RESOLVED DUPLICATE of bug 823483

People

(Reporter: zapperlott, Unassigned)

References

Details

(Keywords: testcase)

Attachments

(1 file)

User Agent: Mozilla/5.0 (Macintosh; Intel Mac OS X 10.10; rv:36.0) Gecko/20100101 Firefox/36.0
Build ID: 20150222232811

Steps to reproduce:

Open http://codepen.io/molily/pen/ZYjPZZ?editors=110
There are three Flexbox examples, the first and the second are for reference only. The third triggers the bug.
The third example has div and img elements in it with max-width: 50%.


Actual results:

- The layout of the third flex container is broken, each flex item takes 100% of the flex container.
- The image and the div have a width of 1000px, which is 50% of the image’s intrinsic width, not 50% of the container box (the flex item).


Expected results:

I don’t know what the specs say, but AFAIK max-width for images should work the same in flex items as it does anywhere else.

My expectation: The third example layout should look the same as the first and the second. The horizontal space should be distributed equally between the flex items (since there are three items, each should take 1/3 of the available width). The images should take 50% of the container width.

The intrinsic width of the image should be irrelevant AFAIK for the calculated image width.

See also how Chrome 41 renderes the examples. Chrome renders the page according to my expectation.
I believe this is an instance of bug 1043520, combined with another rendering difference between Chrome & Firefox.
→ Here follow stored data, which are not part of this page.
Lemma decode_unescaped c s :
  c ≠ 37%N → decodeURIComponent (c :: s) = (c ::.) <$> decodeURIComponent s.
Proof. intros Hc. simp decodeURIComponent. by rewrite decide_False. Qed.

Lemma decode_escapes b bs t :
  byte b → Forall byte bs → utf8_length b = Some (S (length bs)) →
  decodeURIComponent (escapes (b :: bs) ++ t)
  = v ← utf8_decode (b :: bs); r ← decodeURIComponent t;
    Some (utf16_encode v ++ r).
Proof.
  intros Hb Hbs Hn. rewrite escapes_cons. cbn [app].
  simp decodeURIComponent.
  rewrite decide_True by done. rewrite hex_pair_escape by done.
  cbn [mbind option_bind]. rewrite Hn. cbn [mbind option_bind].
  replace (S (length bs) - 1)%nat with (length bs) by lia.
  cbn [drop]. rewrite drop_0, take_escapes_app by done.
  cbn [mbind option_bind]. cbn [Nat.add drop]. by rewrite drop_escapes.
Qed.

Lemma decode_code_point cp t :
  scalar cp →
  decodeURIComponent (escapes (utf8_encode cp) ++ t)
  = (utf16_encode cp ++.) <$> decodeURIComponent t.
Proof.
  intros Hcp. pose proof (scalar_range cp Hcp) as Hr.
  destruct (utf8_length_encode cp Hr) as (b & bs & Heq & Hn).
  pose proof (utf8_encode_bytes cp Hr) as Hbs.
  pose proof (utf8_decode_encode cp Hcp) as Hdec. rewrite Heq in *.
  apply Forall_cons in Hbs as [Hb Hbs].
  rewrite decode_escapes, Hdec by done. simpl.
  by destruct (decodeURIComponent t).
Qed.

(** A string without "%" decodes to itself. *)
Lemma decode_plain s : plain s = true → decodeURIComponent s = Some s.
Proof.
  induction s as [|c s IH]; [done|]. simpl. intros [Hc Hs]%andb_prop.
  rewrite decode_unescaped by (by intros ->). by rewrite IH.
Qed.

(** A text whose first escape does not write a scalar value has no
    decoding: [decodeURIComponent] raises URIError. *)
Lemma decode_bad_escape pre rest :
  plain pre = true → escape_value rest = None →
  decodeURIComponent (pre ++ 37%N :: rest) = None.
Proof.
  intros Hpre Hbad. induction pre as [|c pre IH]; simpl in *.
  - simp decodeURIComponent. rewrite decide_True by done.
    unfold escape_value in Hbad.
    destruct (hex_pair rest) as [b|]; [|done]. cbn [mbind option_bind] in *.
    destruct (utf8_length b) as [n|]; [|done]. cbn [mbind option_bind] in *.
    destruct (take_escapes _ _) as [bs|]; [|done]. cbn [mbind option_bind] in *.
    by rewrite Hbad.
  - apply andb_prop in Hpre as [Hc Hpre].
    rewrite decode_unescaped by (by intros ->). by rewrite IH.
Qed.

(** Only the empty string decodes to the empty string. *)
Lemma decode_nonempty s : decodeURIComponent s = Some [] → s = [].
Proof.
  destruct s as [|c s]; [done|]. simp decodeURIComponent.
  case_decide; [|by destruct (decodeURIComponent s)].
  destruct (hex_pair s) as [b|]; [|done]. cbn [mbind option_bind].
  destruct (utf8_length b) as [n|]; [|done]. cbn [mbind option_bind].
  destruct (take_escapes _ _) as [bs|]; [|done]. cbn [mbind option_bind].
  destruct (utf8_decode (b :: bs)) as [v|]; [|done]. cbn [mbind option_bind].
  destruct (decodeURIComponent (drop _ s)); [|done]. cbn [mbind option_bind].
  unfold utf16_encode. by case_decide.
Qed.

(** ** Encoding *)

Section percent_encode.
Variable keep : N → bool.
tl;dr, the problem goes away if you specify "min-width:0" on your flex item. Here's your codepen with that changed:
  http://codepen.io/anon/pen/myGrMp

min-width:0 disables the "min-width: auto" behavior on flex items (which chrome hasn't implemented yet). Basically, that behavior prevents flex items from shrinking below the minimum size of their contents.

I'm not sure offhand why "max-width: 50%" and "width: 50%" are treated differently in Gecko, when we're establishing intrinsic widths -- but that does seem to happen consistently, e.g. in floats, and IE matches our behavior there (though Chrome does not -- that's the other rendering difference I mentioned in the first line of this comment).

That difference between percent values for max-width & width (when establishing a parent's intrinsic size) may be a bug -- I'm not sure. But given that IE matches our behavior, it seems reasonable to suspect that we & IE are correct on that, & Chrome is incorrect.
Here's a testcase demonstrating the width:% vs max-width:% difference. (which IE agrees with us on -- and Opera 12.16 [before they switched to Blink] does as well).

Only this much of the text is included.